How many lines in the records below contain "EvProcessIter"? Reply with the number only.
** Opening Information shown block **
Lemma step_no_bulk_query s c :
  dll (self s) = None → EvGetProcessesInfo ∉ log s →
  EvGetProcessesInfo ∉ log (step s c).
Proof.
  intros Hdll Hlog. destruct c as [w b|os pid]; cbn [step].
  - destruct (get_processes_effects w b s) as (_ & _ & evs & -> & Hnone & _).
    rewrite elem_of_app. intros [?|?]; [done|by apply Hnone].
  - destruct os; cbn [kill_process snd emit log];
      rewrite !elem_of_app, !list_elem_of_singleton;
      [intros [[?|?]|?]|intros [[[?|?]|?]|?]|intros [[?|?]|?]]; done.
Qed.

(** Claim C5, as amended.  When the DLL failed to load, no run of the
    manager ever calls [GetProcessesInfo].  When it loaded, the handle stays
    for the whole run and every full refresh calls [GetProcessesInfo] first,
    whatever happened before; a full refresh in which the DLL gives no data
    goes on to enumerate through [psutil.process_iter], and leaves the handle
    in place. *)
Theorem bulk_backend_retried_unless_never_loaded :
  (∀ e calls, EvGetProcessesInfo ∉ log (run calls (init_state (inl e)))) ∧
  (∀ d calls w,
     dll (self (run calls (init_state (inr d)))) = Some d ∧
     ∃ evs, log (final (get_processes w true (run calls (init_state (inr d)))))
            = log (run calls (init_state (inr d))) ++ EvGetProcessesInfo :: evs) ∧
  (∀ s w d,
     dll (self s) = Some d →
     (get_processes_from_dll w s).1 = [] →
     dll (self (final (get_processes w true s))) = Some d ∧
     ∃ evs, log (final (get_processes w true s))
            = log s ++ EvGetProcessesInfo :: evs ++ [EvProcessIter]).
Proof.
  split_and!.
  - intros e calls.
    apply (run_invariant
             (λ s, dll (self s) = None ∧ EvGetProcessesInfo ∉ log s)).
    + split; [done|apply not_elem_of_nil].
    + intros s c [Hdll Hlog]. split; [by rewrite step_dll|].
      by apply step_no_bulk_query.
  - intros d calls w.
    assert (Hdll : dll (self (run calls (init_state (inr d)))) = Some d).
    { apply (run_invariant (λ s, dll (self s) = Some d)); [done|].
      intros s c Hs. by rewrite step_dll. }
    split; [done|].
    destruct (get_processes_effects w true (run calls (init_state (inr d))))
      as (_ & _ & evs & -> & _ & Hsome).
    destruct Hsome as [evs' ->]; [by rewrite Hdll|done|]. by eexists.
  - intros s w d Hdll Hno.
    split; [by rewrite (proj1 (get_processes_effects w true s))|].
    rewrite get_processes_full_eq, Hno.
    destruct (get_processes_from_dll_state w s) as (e0 & Hs1 & He0).
    rewrite Hdll in He0.
    destruct (iter_loop_spec (os_process_iter w)
                (emit EvProcessIter
                   (set_processes [] (get_processes_from_dll w s).2)))
      as (news & _ & L & _).
    set (r := iter_loop _ _) in *.
    assert (Hlog : log (final match r with
                               | Return _ s0 => finish_full w s0
                               | Raise e s0 => Raise e s0
                               end) = log (final r)).
    { destruct r; [|done]. apply finish_full_frame. }
    rewrite Hlog, L, Hs1. cbn [emit set_processes log].
    destruct He0 as [-> | ->]; rewrite <- app_assoc; by eexists.
Qed.

Lemma static_not_dynamic k :
  k ∈ ["memory_kb"; "cpu_percent"; "status"; "num_threads"] →
  k ∉ ProcessCache._static_fields.
Proof.
  unfold ProcessCache._static_fields. intros Hk.
  rewrite !elem_of_cons in Hk.
  destruct Hk as [->|[->|[->|[->|[]%elem_of_nil]]]];
    rewrite !not_elem_of_cons; split_and!; try done; apply not_elem_of_nil.
Qed.

(** Claim C6, as amended.  When the DLL is absent or gives no data, a full
    refresh enumerates through [psutil.process_iter] once and, when every
    item has its [memory_info], returns one record per item, in order.  Each
    record has the keys pid, name and username, and memory_kb, cpu_percent
    and status as read from the item; no record has num_threads.  A key
    outside [record_keys] that no object of the store had before is in no
    object after, and in no run of the manager does any object have such a
    key: exe, cwd, create_time and num_threads are never read. *)
Theorem fallback_records_have_six_fields :
  (∀ w s sizes,
     (get_processes_from_dll w s).1 = [] →
     Forall2 (λ it rss, info_memory_info it = Some rss)
       (os_process_iter w) sizes →
     ∃ l s',
       get_processes w true s = Return l s' ∧
       processes (self s') = l ∧
       length l = length (os_process_iter w) ∧
       log s' = log (get_processes_from_dll w s).2 ++ [EvProcessIter] ∧
       (∀ i proc it rss,
          l !! i = Some proc → os_process_iter w !! i = Some it →
          sizes !! i = Some rss →
          is_Some ((store s' !!! proc) !! "pid") ∧
          is_Some ((store s' !!! proc) !! "name") ∧
          is_Some ((store s' !!! proc) !! "username") ∧
          (store s' !!! proc) !! "memory_kb" = Some (VInt (rss `div` 1024)) ∧
          (store s' !!! proc) !! "cpu_percent"
            = Some (opt_float (info_cpu_percent it)) ∧
          (store s' !!! proc) !! "status" = Some (opt_str (info_status it)) ∧
          (store s' !!! proc) !! "num_threads" = None) ∧
       (∀ k, k ∉ record_keys → never_has k (store s) →
             never_has k (store s'))) ∧
  (∀ load calls k,
     k ∉ record_keys → never_has k (store (run calls (init_state load)))).
Proof.
  split.
  - intros w s sizes Hno Hsizes.
    rewrite get_processes_full_eq, Hno.
    destruct (get_processes_from_dll_state w s) as (e0 & Hs1 & _).
    set (s1 := (get_processes_from_dll w s).2) in *.
    set (s2 := emit EvProcessIter (set_processes [] s1)).
    destruct (iter_loop_spec (os_process_iter w) s2)
      as (news & (G1 & G2 & _) & L & B & C).
    destruct (C sizes Hsizes) as [Hret ->]. rewrite Hret.
    set (s3 := final (iter_loop (os_process_iter w) s2)) in *.
    cbn [s2 emit set_processes self processes store app] in G1, G2.
    rewrite (finish_full_grown w s3 _ _ G1 G2 B).
    destruct (finish_full_frame w s3) as (F1 & _ & F3 & _ & F5 & F6 & F7).
    set (s4 := final (finish_full w s3)) in *.
    assert (Hlen : length (zip_with iter_record (os_process_iter w) sizes)
                   = length (os_process_iter w)).
    { rewrite length_zip_with. apply Forall2_length in Hsizes. lia. }
    eexists _, s4. split_and!; [done|done|..].
    + by rewrite G2, length_seq.
    + by rewrite F1, L.
    + intros i proc it rss Hi Hit Hrss.
      rewrite G2 in Hi. apply lookup_seq in Hi as [-> Hlt].
      assert (Hrec : store s3 !!! (length (store s1) + i) = iter_record it rss).
      { rewrite G1, lookup_total_app_r by lia.
        replace (length (store s1) + i - length (store s1)) with i by lia.
        apply list_lookup_total_correct.
        rewrite lookup_zip_with, Hit. simpl. by rewrite Hrss. }
      destruct (iter_record_lookup it rss) as (R1 & R2 & R3 & R4 & R5 & R6).
      split_and!.
      * apply F6. rewrite Hrec, R1. by eexists.
      * apply F6. rewrite Hrec, R2. by eexists.
      * apply F6. rewrite Hrec, R6. by eexists.
      * rewrite F5, Hrec; [done|]. apply static_not_dynamic.
        by apply (bool_decide_unpack _).
      * rewrite F5, Hrec; [done|]. apply static_not_dynamic.
        by apply (bool_decide_unpack _).
      * rewrite F5, Hrec; [done|]. apply static_not_dynamic.
        by apply (bool_decide_unpack _).
      * rewrite F5, Hrec; [|apply static_not_dynamic; by apply (bool_decide_unpack _)].
        apply iter_record_other. unfold record_keys.
        rewrite !not_elem_of_cons. split_and!; try done. apply not_elem_of_nil.
    + intros k Hk Hnever. apply F7. rewrite G1.
      apply never_has_app; [|by apply built_never_has].
      by rewrite Hs1.
  - intros load calls k Hk.
    apply (run_invariant (λ s, never_has k (store s))).
    + intros r. cbn. by rewrite list_lookup_total_alt.
    + intros s c. by apply step_never_has.
Qed.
** Closing Information shown block **
**Result of this task**
4